Technology

Amazon Aggregators Like Thrasio and Perch Are Raising Billions of Dollars to Buy Mom-And-Pop Sellers in a Crowded Market

Katie Schoolov

Amazon aggregators are in the midst of a buying frenzy. They're trying to entice sellers who have successful brands on Amazon with incentives like Tesla giveaways and exclusive parties.

Some of the biggest Amazon aggregators, Thrasio and Perch, have valuations in the billions of dollars. In July, they were among the many companies in the space attending the Prosper Show, a popular conference for Amazon sellers.

The marketing and recruiting dollars were flowing as they sought to lure sellers to join them.

Performers entertain Amazon sellers at an exclusive after party thrown by Amazon aggregator Thrasio at The Bellagio in Las Vegas, Nevada, on July 14, 2021.
Chris McCabe
Performers entertain Amazon sellers at an exclusive after party thrown by Amazon aggregator Thrasio at The Bellagio in Las Vegas, Nevada, on July 14, 2021.

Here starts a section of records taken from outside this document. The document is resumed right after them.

(** While [voice_recorded] is absent or [False], the transcription step
    does not enter the branch of the recorded voice note. *)
Lemma transcribe_step_keeps env wd :
  keeps no_voice_transcription (transcribe_step env wd).
Proof.
  unfold transcribe_step. destruct (uploaded_audio wd) as [[name data]|].
  - apply keeps_bind; [apply keeps_show_other; not_voice_spinner | intros _].
    apply transcribe_audio_keeps, ignores_tmp_voice.
  - intros w [H1 H2]. unfold bind, session_get.
    destruct (session_state w !! "voice_recorded"%string) as [v|] eqn:E.
    + rewrite (H1 v E). simpl. now split.
    + simpl. now split.
Qed.

Ltac voice_step :=
  first [ apply keeps_unset_voice
        | apply keeps_set_bytes
        | apply keeps_show_other; not_voice_spinner
        | apply transcribe_step_keeps
        | apply load_entries_keeps
        | apply save_entry_keeps, ignores_csv_voice
        | keeps_step ].

Lemma main_keeps env wd : keeps no_voice_transcription (main env wd).
Proof.
  unfold main, on_submit, combine_notes, sidebar. repeat voice_step.
Qed.

Lemma reachable_never_recorded w :
  reachable w -> never_recorded w /\ screen w = [].
Proof.
  induction 1 as [csv tmp | env wd w _ [IH1 IH2]].
  - split; [|reflexivity]. intros v. simpl. now rewrite lookup_empty.
  - split; [|reflexivity].
    assert (H : no_voice_transcription w) by (split; [exact IH1 | now rewrite IH2]).
    apply (main_keeps env wd) in H. apply H.
Qed.

Lemma record_button_raises env wd w :
  record_btn wd = true ->
  fst (main env wd w) = Raise (NameError "RTCConfiguration").
Proof.
  intros Hb. unfold main. rewrite Hb.
  change (global "RTCConfiguration") with (@raise unit (NameError "RTCConfiguration")).
  destruct w as [ss csv tmp scr].
  cbv beta iota zeta delta [bind session_contains when session_set pass ret raise negb fst snd
                            session_state csv_file tmp_files screen].
  repeat (case_bool_decide; cbv beta iota); reflexivity.
Qed.
(** * veScale debug utilities: topology renderer and topology dump trigger

    A shallow embedding of [debug/xml_to_png.py] (the renderer) and
    [debug/dump_topo.py] (the trigger), with the properties that the
    specification states about them.

    Conventions of the embedding:
    - a Python [str] is a Rocq [string]; a character is an [ascii], and
      [len], slicing, [upper], [capitalize] and [replace] work on these
      characters;
    - an [xml.etree.ElementTree.Element] is a tag, its attributes in document
      order (a Python dict keeps insertion order) and its child elements;
    - a [graphviz.Digraph] is the list of statements in its body, in the
      order the calls [graph.attr], [graph.node] and [graph.edge] add them;
    - [os.environ] is a finite map from names to values;
    - a script run is the list of lines printed and the way the process
      ends. *)

From stdpp Require Import gmap strings list.
From Stdlib Require Import ZArith Ascii String DecimalString.

#[local] Set Warnings "-register-all".

Local Open Scope string_scope.
Local Open Scope Z_scope.
Local Open Scope list_scope.

(** ** Python string primitives *)

Module PyStr.

(** The double quote and the line feed, which the label templates contain. *)
Definition dq : string := String (ascii_of_nat 34) EmptyString.
Definition nl : string := String (ascii_of_nat 10) EmptyString.

(** Truth value of a [str]: the empty string is false. *)
Definition truthy (s : string) : bool :=
  match s with
  | EmptyString => false
  | String _ _ => true
  end.

(** Truth value of a [str] or [None]. *)
Definition truthy_opt (o : option string) : bool :=
  match o with
  | None => false
  | Some s => truthy s
  end.

Definition is_lower (c : ascii) : bool :=
  (97 <=? nat_of_ascii c)%nat && (nat_of_ascii c <=? 122)%nat.

Definition is_upper (c : ascii) : bool :=
  (65 <=? nat_of_ascii c)%nat && (nat_of_ascii c <=? 90)%nat.

(** Case mapping of one character. On ASCII characters this is Python's
    mapping; a character outside ASCII is left as it is, which is not
    Python's mapping, so properties about case are stated for ASCII
    strings. *)
Definition upper_char (c : ascii) : ascii :=
  if is_lower c then ascii_of_nat (nat_of_ascii c - 32) else c.

Definition lower_char (c : ascii) : ascii :=
  if is_upper c then ascii_of_nat (nat_of_ascii c + 32) else c.

Fixpoint map_chars (f : ascii -> ascii) (s : string) : string :=
  match s with
  | EmptyString => EmptyString
  | String c r => String (f c) (map_chars f r)
  end.

(** [s.upper()] and [s.lower()]. *)
Definition upper (s : string) : string := map_chars upper_char s.
Definition lower (s : string) : string := map_chars lower_char s.

(** [s.capitalize()]: first character upper-cased, the rest lower-cased. *)
Definition capitalize (s : string) : string :=
  match s with
  | EmptyString => EmptyString
  | String c r => String (upper_char c) (lower r)
  end.

(** [s.replace(a, b)] for one-character [a] and [b]. *)
Definition replace (a b : ascii) (s : string) : string :=
  map_chars (fun c => if Ascii.eqb c a then b else c) s.
(** * The assistant bot: address book, records and command handlers

    A shallow embedding of [new-hw-3.py].  Python strings are sequences of
    Unicode code points; objects that the program compares or mutates
    (phones, records) live in an explicit store, so that identity, aliasing
    and the state left behind by a raised exception are all visible. *)

From Stdlib Require Import ZArith NArith List String Ascii Bool Lia.
From stdpp Require Import prelude.

Local Open Scope N_scope.

(** ** Python strings *)

(** A [str] is a list of code points. *)
Abbreviation pystr := (list N).

(** Embeds an ASCII literal of the source. *)
Fixpoint lit (s : string) : pystr :=
  match s with
  | EmptyString => []
  | String a s' => N_of_ascii a :: lit s'
  end.

(** The part of the Unicode character database that the built-ins used by
    the program consult ([str.isdigit], [str.lower], [str.split], [int] and
    the [\d] class of [re]).  The database ships with the interpreter, not
    with the repository; the tables below transcribe it (version 15). *)
Module Unicode.

Definition in_range (c : N) (r : N * N) : bool :=
  (fst r <=? c) && (c <=? snd r).

(** Characters of category Nd come in runs [0..9]; each entry is the code
    point of a zero. *)
Definition decimal_zeros : list N :=
  [ 0x0030; 0x0660; 0x06F0; 0x07C0; 0x0966; 0x09E6; 0x0A66; 0x0AE6;
    0x0B66; 0x0BE6; 0x0C66; 0x0CE6; 0x0D66; 0x0DE6; 0x0E50; 0x0ED0;
    0x0F20; 0x1040; 0x1090; 0x17E0; 0x1810; 0x1946; 0x19D0; 0x1A80;
    0x1A90; 0x1B50; 0x1BB0; 0x1C40; 0x1C50; 0xA620; 0xA8D0; 0xA900;
    0xA9D0; 0xA9F0; 0xAA50; 0xABF0; 0xFF10; 0x104A0; 0x10D30; 0x11066;
    0x110F0; 0x11136; 0x111D0; 0x112F0; 0x11450; 0x114D0; 0x11650;
    0x116C0; 0x11730; 0x118E0; 0x11950; 0x11C50; 0x11D50; 0x11DA0;
    0x11F50; 0x16A60; 0x16AC0; 0x16B50; 0x1D7CE; 0x1D7D8; 0x1D7E2;
    0x1D7EC; 0x1D7F6; 0x1E140; 0x1E2F0; 0x1E4F0; 0x1E950; 0x1FBF0 ].

(** The decimal value of a character, when it has one. *)
Definition decimal_value (c : N) : option N :=
  match find (fun z => in_range c (z, z + 9)) decimal_zeros with
  | Some z => Some (c - z)
  | None => None
  end.

Definition is_decimal (c : N) : bool :=
  match decimal_value c with Some _ => true | None => false end.

(** Characters with Numeric_Type=Digit that are not decimal: superscripts,
    subscripts, circled and parenthesised digits and the like. *)
Definition other_digits : list (N * N) :=
  [ (0x00B2, 0x00B3); (0x00B9, 0x00B9); (0x1369, 0x1371); (0x19DA, 0x19DA);
    (0x2070, 0x2070); (0x2074, 0x2079); (0x2080, 0x2089); (0x2460, 0x2468);
    (0x2474, 0x247C); (0x2488, 0x2490); (0x24EA, 0x24EA); (0x24F5, 0x24FD);
    (0x24FF, 0x24FF); (0x2776, 0x277E); (0x2780, 0x2788); (0x278A, 0x2792);
    (0x10A40, 0x10A43); (0x10E60, 0x10E68); (0x11052, 0x1105A);
    (0x1F100, 0x1F10A) ].

(** [str.isdigit] on one character: Numeric_Type is Digit or Decimal. *)
Definition is_digit (c : N) : bool :=
  is_decimal c || existsb (in_range c) other_digits.

(** Whitespace in the sense of [str.split()], [str.strip()] and [int]. *)
Definition spaces : list (N * N) :=
  [ (0x09, 0x0D); (0x1C, 0x20); (0x85, 0x85); (0xA0, 0xA0);
    (0x1680, 0x1680); (0x2000, 0x200A); (0x2028, 0x2029); (0x202F, 0x202F);
    (0x205F, 0x205F); (0x3000, 0x3000) ].

Definition is_space (c : N) : bool := existsb (in_range c) spaces.

(** Simple lowercase mappings of the capitals of Basic Latin, Latin-1,
    and the basic Greek and Cyrillic alphabets.  Each entry is (first,
    last, offset).  Other code points are left as they are.

    This is a part of [str.lower] only.  [str.lower] also lowercases the
    other cased letters of the database (Latin Extended, the accented
    Greek capitals, the Cyrillic extensions, Armenian and so on), maps
    the Kelvin sign U+212A to [k], writes U+0130 as two characters, and
    writes a capital sigma that ends a word as U+03C2.  On names with
    such characters the keys of the model can differ from the keys of the
    program.  The properties below take [lower] as a function from
    strings to strings: none of their proofs looks into this table, and
    the instances are in Basic Latin. *)
Definition upper_blocks : list (N * N * N) :=
  [ (0x41, 0x5A, 32); (0xC0, 0xD6, 32); (0xD8, 0xDE, 32);
    (0x391, 0x3A1, 32); (0x3A3, 0x3A9, 32);
    (0x400, 0x40F, 80); (0x410, 0x42F, 32) ].

Definition to_lower (c : N) : N :=
  match find (fun b => in_range c (fst b)) upper_blocks with
  | Some b => c + snd b
  | None => c
  end.

End Unicode.

(** The ASCII digits ['0'..'9']. *)
Definition ascii_digit (c : N) : bool := (48 <=? c) && (c <=? 57).

(** ASCII characters. *)
Definition is_ascii (c : N) : bool := c <? 128.

(** [s.isdigit()]: every character is a digit and there is at least one. *)
Definition isdigit (s : pystr) : bool :=
  match s with
  | [] => false
  | _ => forallb Unicode.is_digit s
  end.

(** [s.lower()], character by character, on the blocks of
    [Unicode.upper_blocks]. *)
Definition lower (s : pystr) : pystr := map Unicode.to_lower s.

(** [s.lstrip()] and [s.strip()]. *)
Fixpoint lstrip (s : pystr) : pystr :=
  match s with
  | [] => []
  | c :: s' => if Unicode.is_space c then lstrip s' else s
  end.

Definition strip (s : pystr) : pystr := rev (lstrip (rev (lstrip s))).

(** [s.split()]: the maximal runs of non-whitespace characters.  [cur] is
    the run being read, most recent character first. *)
Fixpoint split_from (cur : pystr) (s : pystr) : list pystr :=
  match s with
  | [] => match cur with [] => [] | _ => [rev cur] end
  | c :: s' =>
      if Unicode.is_space c
      then match cur with
           | [] => split_from [] s'
           | _ => rev cur :: split_from [] s'
           end
      else split_from (c :: cur) s'
  end.

Definition split (s : pystr) : list pystr := split_from [] s.

(** [sep.join(parts)]. *)
Fixpoint join (sep : pystr) (parts : list pystr) : pystr :=
  match parts with
  | [] => []
  | [p] => p
  | p :: ps => p ++ sep ++ join sep ps
  end.
(** * DishDecode: the upload and analyze route handlers

    A shallow embedding of [src/app/api/analyze/route.ts] and
    [src/app/api/upload/route.ts].

    - [JS] holds the fragment of JavaScript the handlers rely on: values as
      [JSON.parse] produces them (plus [undefined]), truthiness, [typeof],
      [||], [??], property reads, [Math.min]/[Math.max] and the string
      methods used on the model reply and on the file name.
    - [Flow] is the control monad of a handler: a call log and the two
      stores threaded through, with [return NextResponse.json(..)] as an
      early exit.
    - [Analyze] and [Upload] are the two [POST] handlers; what reaches a
      handler from outside (configuration, the answers of the session
      guard, of the stores and of the model) is an [Env], what it changes
      is a [World].
    - [AnalyzeSpec] and [UploadSpec] name the notions the properties are
      stated with, [AnalyzeExamples] and [UploadExamples] hold concrete
      requests.
    - [Callback] is the GET handler of [app/auth/callback/route.ts];
      [Uploader] and [Dashboard] are the browser-side handlers that call
      the two routes.
    - [AnalyzeOutcomes] and [UploadOutcomes] list the ways a request can
      end.
    - [JSFacts], [Normalization], [Pipeline] and [UploadFacts] are the
      proofs about normalization, persistence and the object key;
      [AnalyzeCases], [ReplyText], [UploadCases], [CallbackFacts] and
      [ClientFacts] follow each route request by request and through its
      callers. *)

From Stdlib Require Import List String Ascii Bool Arith NArith ZArith QArith Lia.
From Stdlib Require Import DecimalString.
Import ListNotations.

Set Warnings "-register-all".

Local Close Scope Q_scope.
Local Open Scope string_scope.
Local Open Scope list_scope.

(* ================================================================== *)
(** * The JavaScript fragment *)
(* ================================================================== *)

Module JS.

(** A number as [JSON.parse] can return it: a finite value, or an infinity
    when the literal overflows ([JSON.parse("1e999")]).  Finite doubles are
    rationals, so a finite number is a [Q]; no operation of the handlers
    produces NaN from such numbers, and [JSON.parse] never returns it. *)
Inductive number : Type :=
| Fin (q : Q)
| PosInf
| NegInf.

Inductive value : Type :=
| VUndefined
| VNull
| VBool (b : bool)
| VNum (n : number)
| VStr (s : string)
| VArr (items : list value)
| VObj (props : list (string * value)).

(** An object is its list of own properties, in insertion order. *)
Definition obj : Type := list (string * value).

Inductive type_tag : Type :=
| TUndefined | TObject | TBoolean | TNumber | TString.

Definition typeof (v : value) : type_tag :=
  match v with
  | VUndefined => TUndefined
  | VNull | VArr _ | VObj _ => TObject
  | VBool _ => TBoolean
  | VNum _ => TNumber
  | VStr _ => TString
  end.

Definition type_tag_eqb (a b : type_tag) : bool :=
  match a, b with
  | TUndefined, TUndefined | TObject, TObject | TBoolean, TBoolean
  | TNumber, TNumber | TString, TString => true
  | _, _ => false
  end.

(** ** Numbers *)

Definition Qltb (x y : Q) : bool := negb (Qle_bool y x).

Definition num_ltb (a b : number) : bool :=
  match a, b with
  | Fin x, Fin y => Qltb x y
  | NegInf, NegInf => false
  | NegInf, _ => true
  | PosInf, _ => false
  | Fin _, PosInf => true
  | Fin _, NegInf => false
  end.

(** Numeric equality ([===] on numbers): representation-independent. *)
Definition num_eq (a b : number) : Prop :=
  match a, b with
  | Fin x, Fin y => Qeq x y
  | PosInf, PosInf | NegInf, NegInf => True
  | _, _ => False
  end.

(** [Math.min(a, b)] and [Math.max(a, b)] on two numbers. *)
Definition Math_min (a b : number) : number := if num_ltb b a then b else a.
Definition Math_max (a b : number) : number := if num_ltb a b then b else a.

Definition zero : number := Fin 0.
Definition one : number := Fin 1.

(** The number lies in the closed interval [0,1]. *)
Definition in_unit_interval (n : number) : Prop :=
  match n with
  | Fin q => (0 <= q /\ q <= 1)%Q
  | _ => False
  end.

(** ** Truthiness and the short-circuit operators *)

Definition string_is_empty (s : string) : bool :=
  match s with EmptyString => true | String _ _ => false end.

(** [ToBoolean]: false, 0, the empty string, null and undefined are falsy. *)
Definition truthy (v : value) : bool :=
  match v with
  | VUndefined | VNull => false
  | VBool b => b
  | VNum (Fin q) => negb (Qeq_bool q 0)
  | VNum _ => true
  | VStr s => negb (string_is_empty s)
  | VArr _ | VObj _ => true
  end.

(** [a || b] *)
Definition or_else (a b : value) : value := if truthy a then a else b.

Definition nullish (v : value) : bool :=
  match v with VUndefined | VNull => true | _ => false end.

(** [a ?? b] *)
Definition coalesce (a b : value) : value := if nullish a then b else a.

(** ** Property reads *)

Fixpoint lookup (o : obj) (k : string) : value :=
  match o with
  | [] => VUndefined
  | (k', v) :: rest => if String.eqb k k' then v else lookup rest k
  end.

(** [v.k] for a [v] that is neither null nor undefined, and [v?.k] for any
    [v].  Only data property names are read by the handlers (none of them
    is a property of a built-in prototype), so a read on a primitive or on
    an array is undefined. *)
Definition get (v : value) (k : string) : value :=
  match v with
  | VObj o => lookup o k
  | _ => VUndefined
  end.

Definition keys (o : obj) : list string := map fst o.

(** The property names [JSON.stringify] writes for an object: a property
    whose value is undefined is left out of the text. *)
Definition wire_keys (o : obj) : list string :=
  keys (filter (fun kv => negb (type_tag_eqb (typeof (snd kv)) TUndefined)) o).

(** ** Strings *)

(** A string is the sequence of the bytes of its UTF-8 encoding (U+00A0 is
    the two bytes 194 160, U+FEFF the three bytes 239 187 191).  The
    handlers search strings for ASCII text only, and a position found by
    [indexOf] or [lastIndexOf] is only ever handed to [substring], so a
    byte position selects the same text as the position in UTF-16 code
    units does. *)

Definition newline : ascii := "010"%char.

(** [s.startsWith(p)] *)
Definition startsWith (s p : string) : bool := String.prefix p s.

(** [s.endsWith(p)] *)
Definition endsWith (s p : string) : bool :=
  let n := String.length s in
  let m := String.length p in
  (m <=? n)%nat && String.eqb (String.substring (n - m) m s) p.

(** [s.indexOf(c)] for a one-character [c]: the first position, or -1. *)
Fixpoint indexOf (s : string) (c : ascii) : Z :=
  match s with
  | EmptyString => (-1)%Z
  | String a rest =>
      if Ascii.eqb a c then 0%Z
      else match indexOf rest c with
           | Zneg _ => (-1)%Z
           | i => (i + 1)%Z
           end
  end.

"People giving away a Tesla, just a lot of talk on the commissions if you're able to bring in a deal, and just to be honest, it's like the talk of the town," said Casey Gauss, a vice president at Thrasio, which has raised $1.75 billion and acquired more than 125 Amazon brands since it was founded in 2018.

CNBC ranked Thrasio, whose investors include Oaktree Capital and Upper90 Capital, 22nd on the 2021 Disruptor 50 list.

Following the success of Thrasio and others, the number of aggregators has grown rapidly in the past few months. There are now at least 69 Amazon aggregators based in at least 12 countries, and they've raised more than $7 billion collectively since April 2020, according to Marketplace Pulse.

"Micro brands have been taking off for a long time and I think it's getting to this tipping point," said Chris Bell, who founded Perch in 2019. Perch has raised $900 million, from investors including Spark Capital and Tectonic Ventures, and acquired more than 70 brands.

Bell sees a few likely reasons why the momentum has picked up so dramatically.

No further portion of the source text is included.